## ABOUT THIS TASK:
Find how many lines of the records hold the string "Require" and reply with only that total.
─── TASK MATERIAL
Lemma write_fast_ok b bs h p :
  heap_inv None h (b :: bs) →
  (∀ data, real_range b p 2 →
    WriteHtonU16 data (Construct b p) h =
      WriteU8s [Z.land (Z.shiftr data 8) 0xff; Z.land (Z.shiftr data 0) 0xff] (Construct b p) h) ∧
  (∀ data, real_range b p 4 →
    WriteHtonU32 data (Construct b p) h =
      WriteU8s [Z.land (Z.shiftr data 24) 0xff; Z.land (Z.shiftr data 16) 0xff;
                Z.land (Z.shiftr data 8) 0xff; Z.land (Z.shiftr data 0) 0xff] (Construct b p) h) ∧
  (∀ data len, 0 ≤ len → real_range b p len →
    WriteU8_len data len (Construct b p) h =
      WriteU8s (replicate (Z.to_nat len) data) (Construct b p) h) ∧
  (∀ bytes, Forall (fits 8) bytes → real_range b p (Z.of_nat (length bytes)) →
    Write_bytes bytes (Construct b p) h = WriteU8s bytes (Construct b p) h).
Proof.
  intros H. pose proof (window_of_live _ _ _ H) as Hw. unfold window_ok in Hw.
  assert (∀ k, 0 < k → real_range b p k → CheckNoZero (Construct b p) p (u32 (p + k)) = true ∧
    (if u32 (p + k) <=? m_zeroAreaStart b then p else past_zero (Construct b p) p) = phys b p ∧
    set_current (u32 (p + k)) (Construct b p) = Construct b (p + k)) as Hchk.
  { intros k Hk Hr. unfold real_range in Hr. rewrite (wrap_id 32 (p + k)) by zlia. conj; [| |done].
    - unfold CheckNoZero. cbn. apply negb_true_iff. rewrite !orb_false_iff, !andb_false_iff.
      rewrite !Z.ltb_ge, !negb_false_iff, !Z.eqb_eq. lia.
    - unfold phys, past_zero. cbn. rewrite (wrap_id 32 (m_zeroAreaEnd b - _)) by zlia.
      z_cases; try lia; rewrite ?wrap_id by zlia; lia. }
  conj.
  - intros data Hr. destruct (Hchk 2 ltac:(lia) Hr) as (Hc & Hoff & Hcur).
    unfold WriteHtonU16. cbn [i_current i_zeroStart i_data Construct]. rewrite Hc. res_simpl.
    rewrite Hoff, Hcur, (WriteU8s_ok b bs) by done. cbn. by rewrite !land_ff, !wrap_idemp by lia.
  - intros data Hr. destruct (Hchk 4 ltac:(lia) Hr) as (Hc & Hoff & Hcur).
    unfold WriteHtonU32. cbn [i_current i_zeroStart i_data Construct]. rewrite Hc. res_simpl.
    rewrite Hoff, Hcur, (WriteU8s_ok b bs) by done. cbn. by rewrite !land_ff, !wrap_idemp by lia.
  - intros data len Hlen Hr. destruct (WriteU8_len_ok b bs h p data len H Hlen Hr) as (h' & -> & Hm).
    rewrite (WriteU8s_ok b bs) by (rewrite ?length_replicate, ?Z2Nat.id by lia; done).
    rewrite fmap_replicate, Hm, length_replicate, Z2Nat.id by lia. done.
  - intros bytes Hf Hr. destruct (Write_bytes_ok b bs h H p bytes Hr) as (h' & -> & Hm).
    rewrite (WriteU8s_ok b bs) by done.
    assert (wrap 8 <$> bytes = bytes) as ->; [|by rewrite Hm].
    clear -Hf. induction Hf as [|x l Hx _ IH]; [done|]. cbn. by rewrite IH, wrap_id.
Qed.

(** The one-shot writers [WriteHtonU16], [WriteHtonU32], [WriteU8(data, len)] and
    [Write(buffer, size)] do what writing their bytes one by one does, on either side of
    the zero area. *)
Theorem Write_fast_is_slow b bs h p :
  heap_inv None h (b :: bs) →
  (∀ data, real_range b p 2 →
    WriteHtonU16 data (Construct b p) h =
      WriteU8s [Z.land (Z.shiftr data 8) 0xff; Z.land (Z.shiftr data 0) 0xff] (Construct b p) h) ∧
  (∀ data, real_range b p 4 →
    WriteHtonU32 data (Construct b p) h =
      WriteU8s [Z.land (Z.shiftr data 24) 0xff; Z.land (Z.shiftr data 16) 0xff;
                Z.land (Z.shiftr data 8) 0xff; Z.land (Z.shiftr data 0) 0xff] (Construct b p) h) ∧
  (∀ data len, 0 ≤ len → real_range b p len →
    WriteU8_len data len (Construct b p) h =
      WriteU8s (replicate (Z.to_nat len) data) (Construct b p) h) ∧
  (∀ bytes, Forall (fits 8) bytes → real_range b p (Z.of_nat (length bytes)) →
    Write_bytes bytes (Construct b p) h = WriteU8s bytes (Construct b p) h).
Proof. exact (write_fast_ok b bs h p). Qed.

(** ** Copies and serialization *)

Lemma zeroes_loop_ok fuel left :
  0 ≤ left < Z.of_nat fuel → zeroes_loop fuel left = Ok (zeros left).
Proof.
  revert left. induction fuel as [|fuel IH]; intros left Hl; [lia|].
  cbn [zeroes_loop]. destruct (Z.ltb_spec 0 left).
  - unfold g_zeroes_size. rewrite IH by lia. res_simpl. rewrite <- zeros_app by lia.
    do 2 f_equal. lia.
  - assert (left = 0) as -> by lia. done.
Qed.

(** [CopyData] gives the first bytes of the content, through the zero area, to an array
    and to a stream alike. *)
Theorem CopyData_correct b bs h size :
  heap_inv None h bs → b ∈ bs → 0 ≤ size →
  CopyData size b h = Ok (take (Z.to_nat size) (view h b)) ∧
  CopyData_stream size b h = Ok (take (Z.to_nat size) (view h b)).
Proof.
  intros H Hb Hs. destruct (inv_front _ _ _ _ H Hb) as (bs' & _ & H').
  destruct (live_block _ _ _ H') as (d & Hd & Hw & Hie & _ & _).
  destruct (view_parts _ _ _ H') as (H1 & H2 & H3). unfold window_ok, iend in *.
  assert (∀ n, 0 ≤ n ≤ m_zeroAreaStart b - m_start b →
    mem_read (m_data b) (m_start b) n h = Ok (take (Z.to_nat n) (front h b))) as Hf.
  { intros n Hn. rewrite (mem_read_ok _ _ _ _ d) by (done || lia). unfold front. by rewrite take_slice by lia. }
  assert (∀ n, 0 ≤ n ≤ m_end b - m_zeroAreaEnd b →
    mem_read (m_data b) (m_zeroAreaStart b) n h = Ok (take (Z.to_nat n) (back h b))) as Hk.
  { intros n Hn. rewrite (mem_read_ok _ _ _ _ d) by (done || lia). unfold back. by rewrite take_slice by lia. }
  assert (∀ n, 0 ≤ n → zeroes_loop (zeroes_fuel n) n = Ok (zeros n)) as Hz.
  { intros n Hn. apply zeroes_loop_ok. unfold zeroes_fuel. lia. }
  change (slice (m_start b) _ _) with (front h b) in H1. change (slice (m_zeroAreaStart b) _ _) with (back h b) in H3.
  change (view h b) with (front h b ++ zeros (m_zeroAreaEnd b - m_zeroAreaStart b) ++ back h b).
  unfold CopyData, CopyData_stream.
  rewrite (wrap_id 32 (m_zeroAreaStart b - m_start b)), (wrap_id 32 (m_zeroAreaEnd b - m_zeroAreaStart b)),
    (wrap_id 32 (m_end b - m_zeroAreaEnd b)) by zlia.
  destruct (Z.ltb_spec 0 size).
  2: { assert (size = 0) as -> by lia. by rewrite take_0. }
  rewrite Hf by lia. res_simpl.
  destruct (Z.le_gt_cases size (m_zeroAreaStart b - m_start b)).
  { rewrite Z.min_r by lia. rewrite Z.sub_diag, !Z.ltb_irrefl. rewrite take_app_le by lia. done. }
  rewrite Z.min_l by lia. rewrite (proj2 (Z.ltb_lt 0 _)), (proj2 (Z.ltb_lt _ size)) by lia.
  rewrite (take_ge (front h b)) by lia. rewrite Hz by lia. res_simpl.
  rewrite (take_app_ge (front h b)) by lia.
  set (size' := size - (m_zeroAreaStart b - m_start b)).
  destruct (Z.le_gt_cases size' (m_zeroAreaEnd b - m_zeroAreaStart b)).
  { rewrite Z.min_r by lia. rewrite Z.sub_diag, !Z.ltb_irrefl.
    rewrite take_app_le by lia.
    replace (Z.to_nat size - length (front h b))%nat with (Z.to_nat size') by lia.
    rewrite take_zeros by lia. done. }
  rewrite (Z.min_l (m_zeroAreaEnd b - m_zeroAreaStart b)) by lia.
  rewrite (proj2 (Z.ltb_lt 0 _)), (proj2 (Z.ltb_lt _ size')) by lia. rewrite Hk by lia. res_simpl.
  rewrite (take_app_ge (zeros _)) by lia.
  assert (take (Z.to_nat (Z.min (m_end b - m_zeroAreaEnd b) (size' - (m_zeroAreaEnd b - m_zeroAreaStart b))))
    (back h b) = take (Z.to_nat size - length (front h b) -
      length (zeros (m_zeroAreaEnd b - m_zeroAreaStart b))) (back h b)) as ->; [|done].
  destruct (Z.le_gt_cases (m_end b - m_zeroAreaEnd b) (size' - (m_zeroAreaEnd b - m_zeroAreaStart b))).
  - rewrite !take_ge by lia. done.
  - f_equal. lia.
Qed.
──────
─── TASK MATERIAL
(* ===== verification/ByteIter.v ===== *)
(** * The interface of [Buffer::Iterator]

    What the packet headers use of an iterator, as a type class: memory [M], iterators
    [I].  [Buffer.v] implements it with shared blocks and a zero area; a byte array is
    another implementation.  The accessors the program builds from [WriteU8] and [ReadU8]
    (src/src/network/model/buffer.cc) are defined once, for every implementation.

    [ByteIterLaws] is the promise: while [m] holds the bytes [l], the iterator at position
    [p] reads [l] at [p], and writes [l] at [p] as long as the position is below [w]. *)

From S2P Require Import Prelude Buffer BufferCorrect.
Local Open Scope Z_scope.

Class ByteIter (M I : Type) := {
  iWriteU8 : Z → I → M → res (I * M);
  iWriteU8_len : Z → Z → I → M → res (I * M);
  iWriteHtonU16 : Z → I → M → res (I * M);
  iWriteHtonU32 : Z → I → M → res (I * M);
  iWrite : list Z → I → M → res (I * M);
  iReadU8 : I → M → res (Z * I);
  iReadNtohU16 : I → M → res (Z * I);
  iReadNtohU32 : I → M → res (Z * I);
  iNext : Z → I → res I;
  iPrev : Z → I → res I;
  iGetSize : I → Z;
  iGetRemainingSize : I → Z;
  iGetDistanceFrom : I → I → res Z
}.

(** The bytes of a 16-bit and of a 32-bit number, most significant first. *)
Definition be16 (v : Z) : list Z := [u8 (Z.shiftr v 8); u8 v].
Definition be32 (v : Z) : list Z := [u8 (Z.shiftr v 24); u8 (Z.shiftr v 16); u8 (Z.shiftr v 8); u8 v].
──────
─── TASK MATERIAL
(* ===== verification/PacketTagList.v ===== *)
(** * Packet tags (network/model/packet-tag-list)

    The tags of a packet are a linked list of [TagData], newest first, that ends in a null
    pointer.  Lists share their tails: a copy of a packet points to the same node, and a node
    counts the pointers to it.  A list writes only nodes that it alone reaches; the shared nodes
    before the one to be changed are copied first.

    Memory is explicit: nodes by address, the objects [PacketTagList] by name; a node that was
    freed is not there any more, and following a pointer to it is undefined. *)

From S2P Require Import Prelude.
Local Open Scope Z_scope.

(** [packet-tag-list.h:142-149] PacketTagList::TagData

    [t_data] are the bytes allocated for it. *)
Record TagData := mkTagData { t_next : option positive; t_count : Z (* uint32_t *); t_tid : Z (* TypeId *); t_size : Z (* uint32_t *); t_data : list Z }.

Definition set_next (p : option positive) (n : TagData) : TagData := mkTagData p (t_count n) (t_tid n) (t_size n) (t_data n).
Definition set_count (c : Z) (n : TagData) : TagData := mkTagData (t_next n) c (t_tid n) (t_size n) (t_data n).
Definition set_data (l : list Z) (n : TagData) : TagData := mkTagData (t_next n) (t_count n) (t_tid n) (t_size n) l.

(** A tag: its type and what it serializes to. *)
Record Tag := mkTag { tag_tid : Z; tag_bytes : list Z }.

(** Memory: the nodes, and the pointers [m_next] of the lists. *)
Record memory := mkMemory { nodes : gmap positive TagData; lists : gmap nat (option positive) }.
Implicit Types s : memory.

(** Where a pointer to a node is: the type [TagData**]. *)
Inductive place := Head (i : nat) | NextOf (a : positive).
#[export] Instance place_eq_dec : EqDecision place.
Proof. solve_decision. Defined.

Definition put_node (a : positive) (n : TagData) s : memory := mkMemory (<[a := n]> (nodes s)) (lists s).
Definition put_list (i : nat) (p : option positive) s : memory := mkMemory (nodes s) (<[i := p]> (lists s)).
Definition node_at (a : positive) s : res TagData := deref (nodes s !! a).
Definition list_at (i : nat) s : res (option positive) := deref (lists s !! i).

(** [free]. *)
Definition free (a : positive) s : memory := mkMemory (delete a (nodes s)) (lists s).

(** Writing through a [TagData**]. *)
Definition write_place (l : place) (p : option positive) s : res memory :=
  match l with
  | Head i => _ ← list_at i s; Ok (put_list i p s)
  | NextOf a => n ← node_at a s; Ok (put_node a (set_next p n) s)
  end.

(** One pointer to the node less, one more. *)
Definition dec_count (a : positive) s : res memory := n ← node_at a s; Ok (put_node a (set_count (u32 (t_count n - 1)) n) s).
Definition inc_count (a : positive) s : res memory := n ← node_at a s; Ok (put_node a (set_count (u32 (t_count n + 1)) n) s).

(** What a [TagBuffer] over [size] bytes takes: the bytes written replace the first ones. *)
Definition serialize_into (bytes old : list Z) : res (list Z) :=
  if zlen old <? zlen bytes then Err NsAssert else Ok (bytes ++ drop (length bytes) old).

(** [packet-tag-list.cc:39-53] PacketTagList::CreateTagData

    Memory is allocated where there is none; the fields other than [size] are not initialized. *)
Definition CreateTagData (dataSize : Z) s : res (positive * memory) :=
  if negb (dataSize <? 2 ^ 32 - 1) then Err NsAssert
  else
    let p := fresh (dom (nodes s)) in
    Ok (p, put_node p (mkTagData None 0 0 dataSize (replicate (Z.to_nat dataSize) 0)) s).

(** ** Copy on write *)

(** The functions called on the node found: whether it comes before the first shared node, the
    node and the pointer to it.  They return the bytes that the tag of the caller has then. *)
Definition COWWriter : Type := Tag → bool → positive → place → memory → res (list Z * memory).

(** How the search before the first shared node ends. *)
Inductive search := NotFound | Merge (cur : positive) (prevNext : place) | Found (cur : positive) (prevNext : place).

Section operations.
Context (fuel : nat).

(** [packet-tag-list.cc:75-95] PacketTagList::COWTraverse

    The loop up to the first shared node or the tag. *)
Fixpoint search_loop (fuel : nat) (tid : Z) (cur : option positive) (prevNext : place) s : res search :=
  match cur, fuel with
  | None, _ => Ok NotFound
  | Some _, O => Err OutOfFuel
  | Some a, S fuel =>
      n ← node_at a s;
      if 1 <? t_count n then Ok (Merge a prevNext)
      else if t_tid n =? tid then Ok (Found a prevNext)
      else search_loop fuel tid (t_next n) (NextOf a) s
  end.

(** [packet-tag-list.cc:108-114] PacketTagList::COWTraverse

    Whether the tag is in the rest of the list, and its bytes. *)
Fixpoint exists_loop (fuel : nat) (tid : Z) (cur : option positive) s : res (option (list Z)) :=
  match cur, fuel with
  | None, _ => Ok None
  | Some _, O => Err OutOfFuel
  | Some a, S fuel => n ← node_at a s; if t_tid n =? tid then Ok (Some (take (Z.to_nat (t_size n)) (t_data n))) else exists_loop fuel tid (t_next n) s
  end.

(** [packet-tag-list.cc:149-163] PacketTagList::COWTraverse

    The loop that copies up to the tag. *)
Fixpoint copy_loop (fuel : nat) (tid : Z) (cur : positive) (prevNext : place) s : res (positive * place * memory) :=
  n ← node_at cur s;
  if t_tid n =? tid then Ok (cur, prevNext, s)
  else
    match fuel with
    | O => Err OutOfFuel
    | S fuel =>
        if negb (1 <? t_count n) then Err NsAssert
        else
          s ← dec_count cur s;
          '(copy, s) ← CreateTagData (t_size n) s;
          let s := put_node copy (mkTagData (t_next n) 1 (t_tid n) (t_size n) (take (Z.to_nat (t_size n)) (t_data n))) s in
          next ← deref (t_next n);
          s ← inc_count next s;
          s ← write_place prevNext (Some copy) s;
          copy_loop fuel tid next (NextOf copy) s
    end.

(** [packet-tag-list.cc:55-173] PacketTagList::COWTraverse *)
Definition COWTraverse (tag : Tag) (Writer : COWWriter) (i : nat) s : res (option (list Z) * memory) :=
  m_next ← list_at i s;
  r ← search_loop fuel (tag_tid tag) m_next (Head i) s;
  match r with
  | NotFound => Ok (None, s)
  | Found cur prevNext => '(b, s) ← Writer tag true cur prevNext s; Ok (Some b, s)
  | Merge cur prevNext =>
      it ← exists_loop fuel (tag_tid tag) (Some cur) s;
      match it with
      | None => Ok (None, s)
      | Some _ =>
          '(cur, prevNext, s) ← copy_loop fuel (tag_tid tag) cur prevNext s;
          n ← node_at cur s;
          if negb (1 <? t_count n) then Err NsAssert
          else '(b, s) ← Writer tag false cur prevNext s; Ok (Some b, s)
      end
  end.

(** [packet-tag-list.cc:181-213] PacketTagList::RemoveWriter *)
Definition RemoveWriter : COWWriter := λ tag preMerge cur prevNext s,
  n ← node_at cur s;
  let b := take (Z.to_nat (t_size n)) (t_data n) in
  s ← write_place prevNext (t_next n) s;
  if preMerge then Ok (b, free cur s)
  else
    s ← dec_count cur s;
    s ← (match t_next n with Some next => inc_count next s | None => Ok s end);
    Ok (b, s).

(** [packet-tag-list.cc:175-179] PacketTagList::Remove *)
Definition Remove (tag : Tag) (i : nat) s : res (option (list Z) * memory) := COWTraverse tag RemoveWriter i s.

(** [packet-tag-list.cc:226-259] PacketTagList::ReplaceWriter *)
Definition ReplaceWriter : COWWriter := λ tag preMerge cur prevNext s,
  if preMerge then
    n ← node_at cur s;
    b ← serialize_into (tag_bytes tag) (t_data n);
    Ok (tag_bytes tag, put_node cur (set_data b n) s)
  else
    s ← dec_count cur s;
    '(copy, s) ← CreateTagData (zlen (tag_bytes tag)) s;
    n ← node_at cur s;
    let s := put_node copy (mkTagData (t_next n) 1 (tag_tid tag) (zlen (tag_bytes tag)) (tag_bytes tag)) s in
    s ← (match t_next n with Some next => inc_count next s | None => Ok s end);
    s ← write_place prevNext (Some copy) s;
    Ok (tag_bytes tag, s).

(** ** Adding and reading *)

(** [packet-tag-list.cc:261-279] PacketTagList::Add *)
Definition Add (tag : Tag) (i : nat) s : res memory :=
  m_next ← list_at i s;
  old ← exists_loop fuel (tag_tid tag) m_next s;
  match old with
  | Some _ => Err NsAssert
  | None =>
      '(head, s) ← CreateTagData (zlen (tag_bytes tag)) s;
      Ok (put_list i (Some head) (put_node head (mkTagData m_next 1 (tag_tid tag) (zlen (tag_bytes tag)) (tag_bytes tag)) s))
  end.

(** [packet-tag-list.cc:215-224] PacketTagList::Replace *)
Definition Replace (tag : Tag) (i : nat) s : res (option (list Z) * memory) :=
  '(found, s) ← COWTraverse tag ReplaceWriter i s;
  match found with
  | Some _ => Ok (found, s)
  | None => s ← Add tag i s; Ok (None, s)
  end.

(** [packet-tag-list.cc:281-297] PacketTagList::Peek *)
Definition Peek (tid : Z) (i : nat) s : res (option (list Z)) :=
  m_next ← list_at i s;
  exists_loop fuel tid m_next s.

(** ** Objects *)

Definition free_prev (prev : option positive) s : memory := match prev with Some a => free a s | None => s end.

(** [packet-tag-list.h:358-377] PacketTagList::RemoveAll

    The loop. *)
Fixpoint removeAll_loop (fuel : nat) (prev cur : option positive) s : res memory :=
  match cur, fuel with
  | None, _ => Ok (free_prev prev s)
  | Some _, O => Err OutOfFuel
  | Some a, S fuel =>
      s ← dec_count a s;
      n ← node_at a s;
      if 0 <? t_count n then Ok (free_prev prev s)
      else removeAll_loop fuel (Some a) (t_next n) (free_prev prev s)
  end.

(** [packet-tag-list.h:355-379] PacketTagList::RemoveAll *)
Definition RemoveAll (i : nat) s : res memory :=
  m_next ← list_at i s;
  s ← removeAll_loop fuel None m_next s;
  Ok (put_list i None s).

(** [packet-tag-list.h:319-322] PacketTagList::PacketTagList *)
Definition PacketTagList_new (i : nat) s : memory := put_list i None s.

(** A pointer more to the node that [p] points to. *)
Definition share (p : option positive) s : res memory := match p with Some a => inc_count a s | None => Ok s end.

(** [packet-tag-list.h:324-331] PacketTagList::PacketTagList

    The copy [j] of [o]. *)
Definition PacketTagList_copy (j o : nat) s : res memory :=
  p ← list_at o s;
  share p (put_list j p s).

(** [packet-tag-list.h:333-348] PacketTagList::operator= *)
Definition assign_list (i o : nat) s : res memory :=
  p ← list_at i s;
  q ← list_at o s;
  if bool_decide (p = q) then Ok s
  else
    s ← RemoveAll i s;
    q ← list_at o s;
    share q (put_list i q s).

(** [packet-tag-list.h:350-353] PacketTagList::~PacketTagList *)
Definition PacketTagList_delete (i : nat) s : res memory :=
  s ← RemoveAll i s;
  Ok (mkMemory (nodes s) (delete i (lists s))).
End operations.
──────
## REPLY:
2